Welcome back to the beach, betches! Last week on Bachelor in Paradise, it felt like ABC was looking directly into my soul as they developed their editing strategy. And that soul was looking more and more like the sliver of Lord Voldemort that’s soul Dumbledore and Harry found curled in the fetal position on that dreamscape Platform 9 ¾ . He Who Must Not Be Named may have had to split his soul into sevenths for unfettered power in the Wizarding World, but She Who Must Have To Recap is splitting her sanity watching Ashley I talk about what’s coming out of her butt. 

On that note, let’s dive into the episode…

A Match Made In Tequila

When last we left off, Teddi had just fled Mexico. She took one look at her romantic prospects and decided that spending the evening being felt up by TSA was better than this shit. Tell me the lie. But this means Rodney is left in a bind. He wanted to give his date card to Teddi, but with her gone, he doesn’t know where he stands. 
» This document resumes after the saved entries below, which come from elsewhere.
(* ===== verification/TestsServices.v ===== *)
(** The unit tests of [crates/suggest/src], [crates/meli/src], [crates/ranker/src]
    and, as far as they do not depend on the tables of the real stemmers and of
    Unicode, of [crates/analysis/src], run on the model. *)
From S2P Require Import Prelude Bytes Order Float Types Config Breaker Routing Text Decimal Analysis.
From S2P Require Import Posting Disk Inverted Column DocStore Segment Scorer Collector Understanding.
From S2P Require Import Wand Executor Multi Object Wal WriteBuffer SegmentList Proto Replication.
From S2P Require Import Shard Async ShardGrpc Suggest Ranker Meli Testing TestsRouter.
Import TestLibs StableOrder.
#[local] Existing Instance clocked.

Local Open Scope Z_scope.
Local Open Scope string_scope.

(** ** suggest: index.rs *)
Definition idx (pairs : list (string * f32)) : SuggestIndex := si_new pairs.
Definition tenths (n : Z) : f32 := f32_lit n 10.
Definition terms_of (r : list SuggestTerm) : list string := stm_term <$> r.

Definition prefix_match : IO unit :=
  let i := idx [("wired", tenths 6); ("wireless", tenths 9); ("wood", tenths 3)] in
  assert_eq (terms_of (si_query i "wire" 5)) ["wireless"; "wired"].

Definition case_insensitive : IO unit :=
  let i := idx [("wireless", tenths 9)] in
  _ ← assert_eq (length (si_query i "WIRE" 5)) 1%nat;
  assert_eq (length (si_query i "Wire" 5)) 1%nat.

Definition empty_prefix : IO unit := assert_eq (terms_of (si_query (idx [("wireless", tenths 9)]) "" 5)) [].

Definition score_ordering : IO unit :=
  let i := idx [("wire", tenths 1); ("wired", tenths 6); ("wireless", tenths 9)] in
  assert_eq (terms_of (si_query i "w" 3)) ["wireless"; "wired"; "wire"].

Definition respects_limit : IO unit :=
  let i := idx [("wa", tenths 1); ("wb", tenths 2); ("wc", tenths 3)] in
  assert_eq (length (si_query i "w" 2)) 2%nat.

Definition no_match : IO unit := assert_eq (terms_of (si_query (idx [("wireless", tenths 9)]) "zz" 5)) [].

(** ** suggest: builder.rs *)
Definition titled (id : Z) (title : string) : Document := mkDocument id title "" f_zero "" ∅.
Definition built (titles : list string) (min_doc_frequency : Z) : SuggestIndex :=
  builder_build (foldl (fun b d => add_document d ["title"] b) builder_new
    (imap (fun i t => titled (Z.of_nat i + 1)%Z t) titles)) min_doc_frequency 100.

Definition counts_doc_frequency : IO unit :=
  let r := si_query (built ["wireless mouse"; "wireless keyboard"; "wired mouse"] 1) "wire" 5 in
  _ ← assert_eq (terms_of r) ["wireless"; "wired"];
  a ← unwrap (r !! 0%nat); b ← unwrap (r !! 1%nat);
  assert (f_ge (stm_score a) (stm_score b)).

Definition min_doc_frequency_filter : IO unit :=
  assert_eq (length (si_query (built ["wireless"; "wired"; "wireless"] 2) "wire" 5)) 1%nat.

Definition term_counted_once_per_doc : IO unit :=
  let r := si_query (built ["wireless wireless wireless"] 1) "wireless" 5 in
  _ ← assert_eq (length r) 1%nat;
  t ← unwrap (head r);
  assert (near (stm_score t) one (f32_lit 1 1000000)).

(** ** suggest: engine.rs *)
Definition cfg : SuggestShardConfig := {|
  su_grpc_port := su_grpc_port SuggestShardConfig_default;
  su_shard_id := su_shard_id SuggestShardConfig_default;
  su_num_suggest_shards := su_num_suggest_shards SuggestShardConfig_default;
  su_min_doc_frequency := 1; su_max_terms_per_shard := 100; su_fields := ["title"] |}.

Definition index_then_flush_then_query : IO unit :=
  let eng := sge_index_doc (titled 2 "wired mouse") (sge_index_doc (titled 1 "wireless mouse") (sge_new cfg)) in
  _ ← assert_eq (terms_of (sge_suggest eng "wire" "title" 5)) [];
  let '(eng, _) := sge_flush eng in
  assert_eq (length (sge_suggest eng "wire" "title" 5)) 2%nat.

Definition builder_persists_across_flushes : IO unit :=
  let '(eng, _) := sge_flush (sge_index_doc (titled 1 "wireless") (sge_new cfg)) in
  let '(eng, _) := sge_flush (sge_index_doc (titled 2 "wired") eng) in
  assert_eq (length (sge_suggest eng "wire" "title" 5)) 2%nat.

(** ** meli: mapper.rs *)
Definition make_item (id : string) : MeliItem := {|
  mi_id := id; mi_site_id := "MLA"; mi_title := "Zapatillas Avid Fof"; mi_price := f64_of_Z 15000;
  mi_category_id := "MLA109027"; mi_condition := "new";
  mi_thumbnail := "http://example.com/img.jpg"; mi_status := "active";
  mi_attributes := [mkMeliAttribute "BRAND" "Marca" (Some "Propia"); mkMeliAttribute "GENDER" "Género" (Some "Hombre");
                    mkMeliAttribute "MODEL" "Modelo" None] |}.
Definition mapped : IO Document :=
  unwrap (match map_item (make_item "MLA1136716168") with Ret d => Some d | _ => None end).

Definition test_id_stripped : IO unit := doc ← mapped; assert_eq (doc_id doc) 1136716168.
Definition test_category_stripped : IO unit := doc ← mapped; assert_eq (doc_category doc) "109027".
Definition test_attributes_mapped : IO unit :=
  doc ← mapped;
  _ ← assert_eq (doc_attributes doc !! "brand") (Some (VString "Propia"));
  _ ← assert_eq (doc_attributes doc !! "gender") (Some (VString "Hombre"));
  assert (is_none (doc_attributes doc !! "model")).
Definition test_invalid_id : IO unit :=
  assert (match map_item (make_item "MLAINVALID") with Fail (InvalidId _) => true | _ => false end).
Definition test_map_batch_partial_errors : IO unit :=
  let '(docs, errors) := map_batch [make_item "MLA1136716168"; make_item "MLAINVALID"] in
  _ ← assert_eq (length docs) 1%nat;
  assert_eq (length errors) 1%nat.

(** ** ranker *)
Definition make_candidates (label : string) (scores : list (Z * f32)) : list RankCandidate :=
  (fun s : Z * f32 =>
    {| rc_doc_id := s.1; rc_bm25_score := s.2; rc_title := label +:+ format_u64 s.1;
       rc_category := "test"; rc_price := f_zero; rc_attributes := ∅ |}) <$> scores.

Definition test_noop_preserves_order : Task TestWorld unit :=
  results ← rerank NoopRanker "query" (make_candidates "Doc " [(1, tenths 9); (2, tenths 5); (3, tenths 1)]);
  ensure_eq (rr_doc_id <$> results) [1; 2; 3].

Definition test_noop_preserves_scores : Task TestWorld unit :=
  results ← rerank NoopRanker "q" (make_candidates "Doc " [(10, tenths 25); (20, one)]);
  ensure_eq (rr_score <$> results) [tenths 25; one].

Definition test_noop_empty_candidates : Task TestWorld unit :=
  results ← rerank NoopRanker "q" [];
  ensure_that (bool_decide (length results = 0%nat)).

Definition slow_99 : Ranker TestWorld :=
  mkRanker (fun _query candidates =>
    _ ← sleep 200;
    mret ((fun c => {| rr_doc_id := rc_doc_id c; rr_score := f32_of_Z 99 |}) <$> candidates)).

Definition test_fallback_on_timeout : Task TestWorld unit :=
  '(results, reranked) ← rerank_with_fallback slow_99 "q" (make_candidates "doc" [(1, tenths 9); (2, tenths 5)]) 10;
  _ ← ensure_that (negb reranked);
  first ← async_unwrap (head results);
  _ ← ensure_eq (rr_doc_id first) 1;
  ensure_eq (rr_score first) (tenths 9).

Definition test_no_fallback_when_fast : Task TestWorld unit :=
  '(results, reranked) ← rerank_with_fallback NoopRanker "q" (make_candidates "doc" [(1, tenths 9)]) 100;
  _ ← ensure_that reranked;
  ensure_eq (length results) 1%nat.

Definition AlwaysFail : Ranker TestWorld :=
  mkRanker (fun _ _ => async_lift (Fail (EInternal "boom"))).
Definition cands : list RankCandidate := [
  {| rc_doc_id := 1; rc_bm25_score := tenths 5; rc_title := "x"; rc_category := "y";
     rc_price := f_zero; rc_attributes := ∅ |}].

Definition fails {A} (m : Task TestWorld A) : Task TestWorld bool :=
  r ← attempt (E' := Error) m; mret (match r with Ret _ => false | _ => true end).

Definition opens_after_failures_then_short_circuits : Task TestWorld unit :=
  r ← breaker_ranker_new AlwaysFail breaker_place (breaker_config 2 10000);
  failed ← fails (rerank r "q" cands); _ ← ensure_that failed;
  failed ← fails (rerank r "q" cands); _ ← ensure_that failed;
  open ← breaker_open; _ ← ensure_that open;
  failed ← fails (rerank r "q" cands); ensure_that failed.

Definition passes_through_when_closed : Task TestWorld unit :=
  r ← breaker_ranker_new NoopRanker breaker_place (breaker_config 3 10000);
  failed ← fails (rerank r "q" cands); ensure_that (negb failed).

(** No ranking service is reached by the factory's tests. *)
#[local] Instance no_ranking : RankerNet TestWorld := {
  ranker_connect _ := fun w => (w, Fail "unreachable");
  ranker_rpc _ _ := fun w => (w, Fail (mkStatus CUnavailable "unreachable"));
  ranker_status_text s := st_message s;
}.
Definition factory (type : RankerType) (endpoint : option string) : Task TestWorld (Ranker TestWorld) :=
  ranker_build (fun _ => Fail (EInternal "no module")) breaker_place {|
    rk_type := type; rk_grpc_endpoint := endpoint; rk_wasm_module := None;
    rk_timeout_ms := rk_timeout_ms RankerConfig_default;
    rk_candidates := rk_candidates RankerConfig_default;
    rk_circuit_breaker := rk_circuit_breaker RankerConfig_default |}.

Definition test_factory_none : Task TestWorld unit :=
  failed ← fails (factory RtNone None); ensure_that (negb failed).
Definition test_factory_grpc_requires_endpoint : Task TestWorld unit :=
  failed ← fails (factory RtGrpc None); ensure_that failed.
Definition test_factory_grpc_with_endpoint : Task TestWorld unit :=
  failed ← fails (factory RtGrpc (Some "http://localhost:50051")); ensure_that (negb failed).
Definition test_factory_wasm_requires_path : Task TestWorld unit :=
  failed ← fails (factory RtWasm None); ensure_that failed.

(** ** analysis *)
Definition texts (tokens : list Token) : list string := tok_text <$> tokens.
Definition words_of (text : string) : list string := texts (tokenize UnicodeTokenizer text).
Definition has_all (ws : list string) (text : string) : IO unit :=
  assert (forallb (fun w => bool_decide (w ∈ words_of text)) ws).

Definition test_lowercase_basic : IO unit :=
  let tokens := [{| tok_text := "Hello"; tok_start := 0; tok_end := 5; tok_position := 0 |};
                 {| tok_text := "WORLD"; tok_start := 6; tok_end := 11; tok_position := 1 |}] in
  assert_eq (texts (filter_apply LowercaseFilter tokens)) ["hello"; "world"].

Definition test_basic_tokenization : IO unit :=
  let tokens := tokenize UnicodeTokenizer "hello world" in
  _ ← assert_eq (texts tokens) ["hello"; "world"];
  assert_eq (tok_position <$> tokens) [0; 1]%nat.

Definition test_punctuation : IO unit :=
  has_all ["hello"; "world"; "How's"; "going"] "hello, world! How's it going?".
Definition test_numbers : IO unit :=
  has_all ["Samsung"; "Galaxy"; "S24"; "256GB"] "Samsung Galaxy S24 256GB $799.99".
Definition test_unicode_spanish : IO unit :=
  has_all ["teléfono"; "móvil"; "Samsung"] "teléfono móvil Samsung".
Definition test_unicode_portuguese : IO unit :=
  has_all ["computação"; "gráfica"; "avançada"] "computação gráfica avançada".
Definition test_empty_input : IO unit := assert_eq (words_of "") [].
Definition test_only_punctuation : IO unit := assert_eq (words_of "!!! --- ???") [].
Definition test_positions_are_sequential : IO unit :=
  let tokens := tokenize UnicodeTokenizer "one two three four five" in
  assert_eq (tok_position <$> tokens) (seq 0 (length tokens)).

Definition test_keyword_analyzer : IO unit :=
  assert_eq (analyze_to_terms (analyzer_build AtKeyword) "Electronics > Phones > Samsung")
    ["Electronics > Phones > Samsung"].
Definition test_keyword_analyzer_empty : IO unit :=
  assert_eq (analyze_to_terms (analyzer_build AtKeyword) "") [].
Definition test_case_insensitive_matching : IO unit :=
  let terms := analyze_to_terms (analyzer_build (AtStandard English)) in
  _ ← assert_eq (terms "LAPTOP") (terms "laptop");
  assert_eq (terms "laptop") (terms "Laptop").

(** Left out: the suggest test that measures ten thousand terms, and the tests
    of the stemmers. *)
Definition service_tests : list (IO unit) := [
  prefix_match; case_insensitive; empty_prefix; score_ordering; respects_limit; no_match;
  counts_doc_frequency; min_doc_frequency_filter; term_counted_once_per_doc;
  index_then_flush_then_query; builder_persists_across_flushes;
  test_id_stripped; test_category_stripped; test_attributes_mapped; test_invalid_id;
  test_map_batch_partial_errors;
  test_lowercase_basic; test_basic_tokenization; test_punctuation; test_numbers; test_unicode_spanish;
  test_unicode_portuguese; test_empty_input; test_only_punctuation; test_positions_are_sequential;
  test_keyword_analyzer; test_keyword_analyzer_empty; test_case_insensitive_matching
].
Definition ranker_tests : list (Task TestWorld unit) := [
  test_noop_preserves_order; test_noop_preserves_scores; test_noop_empty_candidates;
  test_fallback_on_timeout; test_no_fallback_when_fast;
  opens_after_failures_then_short_circuits; passes_through_when_closed;
  test_factory_none; test_factory_grpc_requires_endpoint; test_factory_grpc_with_endpoint;
  test_factory_wasm_requires_path
].

Lemma service_tests_pass : forallb passes service_tests = true.
Proof. vm_compute. reflexivity. Qed.
Lemma ranker_tests_pass : forallb task_passes ranker_tests = true.
Proof. vm_compute. reflexivity. Qed.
Enter Brandon, who is ready and willing to gas this man up. Y’all, I’ve not seen this much enthusiasm for a person’s success since Kris Jenner adjusted the pearl beads over Kim Kardashian’s erect nipples in that first Playboy shoot. He’s like “Rodney? My boy is the hottest commodity to hit the sand!”, and all Rodney did was breathe in a woman’s general direction. 

RODNEY: 

BRENDON: 

Look, I love Rodney, I do. But the “hottest commodity” on the beach? Seems like a bit of a stretch. The rest of Paradise is equally up in arms about his singleness. Who will date Rodney now that Teddi’s gone? How could he possibly choose anyone else for this date? They’re acting like he deserves a Purple Heart for his valor in deciding to stay on that beach to drink bottom-shelf tequila. He knew Teddi for five hours. I think he’ll be fine. 

It’s around this time that Lace browns back into the conversation. I should sue ABC for underutilizing the Jennifer Coolidge of this beach, but I’m glad to see she’s finally getting some airtime. Lace decides to set her sights on Rodney. Whether her romantic interest is based on genuine attraction or because Rodney happened to be at the bar as she was guzzling down a fourth tequila soda is anyone’s guess. 

LACE WHEN RODNEY WALKS OVER: 

But actually, Lace does have some game. “Look at me staying up late for you,” she says, and both eyelashes actually bat at the same time. It’s amazing what happens when she puts down the shot glass. 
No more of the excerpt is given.